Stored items
-*-

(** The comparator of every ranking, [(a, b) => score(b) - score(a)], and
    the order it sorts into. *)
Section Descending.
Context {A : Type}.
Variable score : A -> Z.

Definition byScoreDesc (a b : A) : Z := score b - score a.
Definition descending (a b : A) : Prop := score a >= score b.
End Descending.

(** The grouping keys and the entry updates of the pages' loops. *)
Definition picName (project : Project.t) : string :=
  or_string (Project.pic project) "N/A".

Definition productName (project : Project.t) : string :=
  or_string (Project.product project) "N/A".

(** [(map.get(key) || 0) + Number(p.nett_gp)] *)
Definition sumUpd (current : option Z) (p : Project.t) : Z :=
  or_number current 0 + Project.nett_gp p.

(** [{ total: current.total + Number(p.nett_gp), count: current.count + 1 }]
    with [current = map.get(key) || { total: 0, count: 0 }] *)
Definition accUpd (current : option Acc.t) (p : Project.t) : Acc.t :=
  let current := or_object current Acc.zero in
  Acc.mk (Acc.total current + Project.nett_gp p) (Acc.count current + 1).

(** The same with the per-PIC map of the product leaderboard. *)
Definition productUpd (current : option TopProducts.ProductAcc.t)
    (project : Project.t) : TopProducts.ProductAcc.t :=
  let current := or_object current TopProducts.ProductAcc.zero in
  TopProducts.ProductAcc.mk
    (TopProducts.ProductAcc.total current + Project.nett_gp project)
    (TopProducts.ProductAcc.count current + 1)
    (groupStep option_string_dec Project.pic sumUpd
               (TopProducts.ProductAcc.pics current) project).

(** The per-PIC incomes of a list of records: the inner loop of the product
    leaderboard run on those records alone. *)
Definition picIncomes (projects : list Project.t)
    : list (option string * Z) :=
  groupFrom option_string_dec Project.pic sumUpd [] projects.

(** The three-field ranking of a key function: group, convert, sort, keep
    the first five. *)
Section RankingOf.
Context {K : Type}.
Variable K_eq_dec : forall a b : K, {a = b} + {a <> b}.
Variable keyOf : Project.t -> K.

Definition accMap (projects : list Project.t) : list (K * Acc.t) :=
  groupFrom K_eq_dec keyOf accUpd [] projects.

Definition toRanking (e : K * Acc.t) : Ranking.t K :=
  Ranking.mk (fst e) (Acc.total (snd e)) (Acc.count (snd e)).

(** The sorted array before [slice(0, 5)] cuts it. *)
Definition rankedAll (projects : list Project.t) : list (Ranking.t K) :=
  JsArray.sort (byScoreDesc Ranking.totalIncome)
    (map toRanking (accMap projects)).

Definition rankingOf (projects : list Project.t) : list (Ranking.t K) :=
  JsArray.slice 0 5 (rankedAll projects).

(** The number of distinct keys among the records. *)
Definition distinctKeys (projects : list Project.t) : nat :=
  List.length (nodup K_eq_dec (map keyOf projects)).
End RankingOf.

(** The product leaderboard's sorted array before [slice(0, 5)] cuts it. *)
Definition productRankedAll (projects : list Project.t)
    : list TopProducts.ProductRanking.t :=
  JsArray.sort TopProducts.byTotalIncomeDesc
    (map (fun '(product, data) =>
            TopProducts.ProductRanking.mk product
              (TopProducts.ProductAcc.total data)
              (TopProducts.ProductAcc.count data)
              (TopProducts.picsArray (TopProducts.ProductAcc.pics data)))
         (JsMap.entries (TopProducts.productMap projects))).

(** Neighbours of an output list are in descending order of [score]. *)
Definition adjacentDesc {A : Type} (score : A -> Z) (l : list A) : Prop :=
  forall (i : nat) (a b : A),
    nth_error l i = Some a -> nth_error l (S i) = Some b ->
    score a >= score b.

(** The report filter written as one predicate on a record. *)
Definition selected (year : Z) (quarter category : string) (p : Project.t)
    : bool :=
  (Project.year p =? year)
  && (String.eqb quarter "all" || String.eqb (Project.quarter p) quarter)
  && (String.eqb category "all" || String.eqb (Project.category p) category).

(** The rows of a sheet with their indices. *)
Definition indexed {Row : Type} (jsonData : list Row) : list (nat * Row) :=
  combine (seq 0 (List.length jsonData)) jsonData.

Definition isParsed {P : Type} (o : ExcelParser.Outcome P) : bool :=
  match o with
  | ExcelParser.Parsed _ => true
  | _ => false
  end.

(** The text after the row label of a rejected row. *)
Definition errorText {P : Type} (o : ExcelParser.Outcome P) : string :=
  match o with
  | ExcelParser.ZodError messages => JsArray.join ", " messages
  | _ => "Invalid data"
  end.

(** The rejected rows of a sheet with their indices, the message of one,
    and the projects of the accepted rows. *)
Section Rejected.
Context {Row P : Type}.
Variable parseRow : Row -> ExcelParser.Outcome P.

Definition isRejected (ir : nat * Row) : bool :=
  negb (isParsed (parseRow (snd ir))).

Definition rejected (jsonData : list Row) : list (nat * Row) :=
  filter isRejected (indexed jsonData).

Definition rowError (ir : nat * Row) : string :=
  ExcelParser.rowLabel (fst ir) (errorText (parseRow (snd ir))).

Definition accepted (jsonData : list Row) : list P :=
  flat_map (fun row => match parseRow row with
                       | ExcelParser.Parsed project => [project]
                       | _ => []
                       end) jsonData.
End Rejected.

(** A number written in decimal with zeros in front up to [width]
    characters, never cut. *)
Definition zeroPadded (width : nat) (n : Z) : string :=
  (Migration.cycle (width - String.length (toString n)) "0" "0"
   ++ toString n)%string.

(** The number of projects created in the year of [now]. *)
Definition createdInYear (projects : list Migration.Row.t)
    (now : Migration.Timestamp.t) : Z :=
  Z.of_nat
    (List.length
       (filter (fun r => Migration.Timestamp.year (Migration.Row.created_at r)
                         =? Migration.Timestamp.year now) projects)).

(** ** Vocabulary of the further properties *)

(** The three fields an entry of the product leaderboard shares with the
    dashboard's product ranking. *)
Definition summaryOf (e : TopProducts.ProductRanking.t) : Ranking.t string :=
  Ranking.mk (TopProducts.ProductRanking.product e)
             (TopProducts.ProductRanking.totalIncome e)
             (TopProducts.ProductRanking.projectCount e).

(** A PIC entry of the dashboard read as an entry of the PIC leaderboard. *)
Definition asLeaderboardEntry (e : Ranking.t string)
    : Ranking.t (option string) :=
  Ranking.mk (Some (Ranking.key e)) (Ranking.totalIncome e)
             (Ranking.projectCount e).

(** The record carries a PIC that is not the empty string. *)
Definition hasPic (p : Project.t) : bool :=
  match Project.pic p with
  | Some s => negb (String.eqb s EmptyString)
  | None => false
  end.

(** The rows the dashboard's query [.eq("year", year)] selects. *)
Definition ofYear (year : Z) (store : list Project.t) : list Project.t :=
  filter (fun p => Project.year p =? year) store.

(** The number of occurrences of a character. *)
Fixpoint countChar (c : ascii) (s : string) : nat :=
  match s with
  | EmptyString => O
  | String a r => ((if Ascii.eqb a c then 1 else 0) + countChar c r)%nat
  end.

-*-

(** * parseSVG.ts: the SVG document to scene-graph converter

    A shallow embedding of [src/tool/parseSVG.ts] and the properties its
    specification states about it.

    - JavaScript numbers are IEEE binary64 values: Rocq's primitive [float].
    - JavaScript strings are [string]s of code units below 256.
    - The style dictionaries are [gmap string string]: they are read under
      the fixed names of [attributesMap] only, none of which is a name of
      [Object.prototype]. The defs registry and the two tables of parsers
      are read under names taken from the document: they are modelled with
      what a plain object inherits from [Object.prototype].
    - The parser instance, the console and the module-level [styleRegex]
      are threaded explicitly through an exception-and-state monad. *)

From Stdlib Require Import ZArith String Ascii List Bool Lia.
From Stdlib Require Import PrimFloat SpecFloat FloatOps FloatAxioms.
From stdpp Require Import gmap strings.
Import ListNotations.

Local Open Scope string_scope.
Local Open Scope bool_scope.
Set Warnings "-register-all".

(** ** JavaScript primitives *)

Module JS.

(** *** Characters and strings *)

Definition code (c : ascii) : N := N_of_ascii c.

-*-

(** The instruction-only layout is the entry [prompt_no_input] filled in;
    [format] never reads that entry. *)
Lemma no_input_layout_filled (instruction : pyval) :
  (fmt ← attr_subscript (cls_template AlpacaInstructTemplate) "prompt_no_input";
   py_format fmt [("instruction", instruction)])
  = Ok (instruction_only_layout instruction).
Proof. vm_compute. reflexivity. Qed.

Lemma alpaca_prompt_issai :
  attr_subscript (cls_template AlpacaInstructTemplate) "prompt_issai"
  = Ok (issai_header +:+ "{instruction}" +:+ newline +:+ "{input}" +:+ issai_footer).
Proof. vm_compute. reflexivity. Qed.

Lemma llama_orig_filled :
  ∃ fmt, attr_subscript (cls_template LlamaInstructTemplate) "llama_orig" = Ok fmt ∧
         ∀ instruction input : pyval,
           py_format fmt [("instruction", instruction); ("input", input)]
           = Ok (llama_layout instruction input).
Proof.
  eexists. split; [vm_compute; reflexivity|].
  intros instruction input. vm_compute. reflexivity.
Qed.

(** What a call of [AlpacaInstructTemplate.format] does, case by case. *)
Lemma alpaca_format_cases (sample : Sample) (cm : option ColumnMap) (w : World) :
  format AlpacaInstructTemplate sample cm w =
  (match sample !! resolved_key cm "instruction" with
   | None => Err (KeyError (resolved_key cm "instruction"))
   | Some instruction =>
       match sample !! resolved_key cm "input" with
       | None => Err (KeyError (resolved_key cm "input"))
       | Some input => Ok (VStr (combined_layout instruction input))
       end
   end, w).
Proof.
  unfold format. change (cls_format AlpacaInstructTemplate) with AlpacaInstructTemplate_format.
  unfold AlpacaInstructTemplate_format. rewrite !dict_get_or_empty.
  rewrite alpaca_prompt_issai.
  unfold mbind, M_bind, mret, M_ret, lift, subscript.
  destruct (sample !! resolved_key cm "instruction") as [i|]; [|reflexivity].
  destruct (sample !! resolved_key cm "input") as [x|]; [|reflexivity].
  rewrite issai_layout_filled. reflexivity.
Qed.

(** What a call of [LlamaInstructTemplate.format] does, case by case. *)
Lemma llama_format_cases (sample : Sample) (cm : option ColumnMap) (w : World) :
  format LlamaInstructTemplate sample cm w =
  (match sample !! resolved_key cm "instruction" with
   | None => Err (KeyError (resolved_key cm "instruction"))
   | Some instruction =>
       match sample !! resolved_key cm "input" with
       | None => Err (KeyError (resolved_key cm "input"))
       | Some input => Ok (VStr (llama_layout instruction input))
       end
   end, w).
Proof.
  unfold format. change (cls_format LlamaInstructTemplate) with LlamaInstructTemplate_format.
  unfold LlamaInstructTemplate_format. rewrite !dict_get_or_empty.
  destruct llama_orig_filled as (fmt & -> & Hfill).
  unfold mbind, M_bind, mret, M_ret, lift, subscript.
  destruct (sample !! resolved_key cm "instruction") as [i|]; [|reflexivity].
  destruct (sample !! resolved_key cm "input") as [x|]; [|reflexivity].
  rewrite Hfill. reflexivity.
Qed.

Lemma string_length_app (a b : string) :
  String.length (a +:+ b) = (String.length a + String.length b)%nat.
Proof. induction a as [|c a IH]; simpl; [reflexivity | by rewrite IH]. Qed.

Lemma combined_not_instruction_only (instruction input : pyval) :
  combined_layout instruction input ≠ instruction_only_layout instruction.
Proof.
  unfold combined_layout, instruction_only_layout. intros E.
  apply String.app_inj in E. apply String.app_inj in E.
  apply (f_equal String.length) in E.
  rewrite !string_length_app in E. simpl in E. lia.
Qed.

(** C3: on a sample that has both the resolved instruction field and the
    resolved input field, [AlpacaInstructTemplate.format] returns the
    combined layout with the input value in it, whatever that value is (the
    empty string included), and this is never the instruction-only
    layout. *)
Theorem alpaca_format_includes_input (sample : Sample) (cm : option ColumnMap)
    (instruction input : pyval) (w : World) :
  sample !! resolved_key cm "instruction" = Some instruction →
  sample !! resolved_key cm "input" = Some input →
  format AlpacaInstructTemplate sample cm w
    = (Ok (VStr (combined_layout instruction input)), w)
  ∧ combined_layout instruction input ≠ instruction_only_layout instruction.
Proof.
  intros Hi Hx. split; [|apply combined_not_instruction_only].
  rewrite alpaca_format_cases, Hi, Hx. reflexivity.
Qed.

-*-

TO DO. Look above for the line that contains "the order it sorts into. *)". Starting there, transcribe every line exactly until you have copied the line that contains "or_number current 0 + Project.nett_gp p.".

TASK RESPONSE.
    the order it sorts into. *)
Section Descending.
Context {A : Type}.
Variable score : A -> Z.

Definition byScoreDesc (a b : A) : Z := score b - score a.
Definition descending (a b : A) : Prop := score a >= score b.
End Descending.

(** The grouping keys and the entry updates of the pages' loops. *)
Definition picName (project : Project.t) : string :=
  or_string (Project.pic project) "N/A".

Definition productName (project : Project.t) : string :=
  or_string (Project.product project) "N/A".

(** [(map.get(key) || 0) + Number(p.nett_gp)] *)
Definition sumUpd (current : option Z) (p : Project.t) : Z :=
  or_number current 0 + Project.nett_gp p.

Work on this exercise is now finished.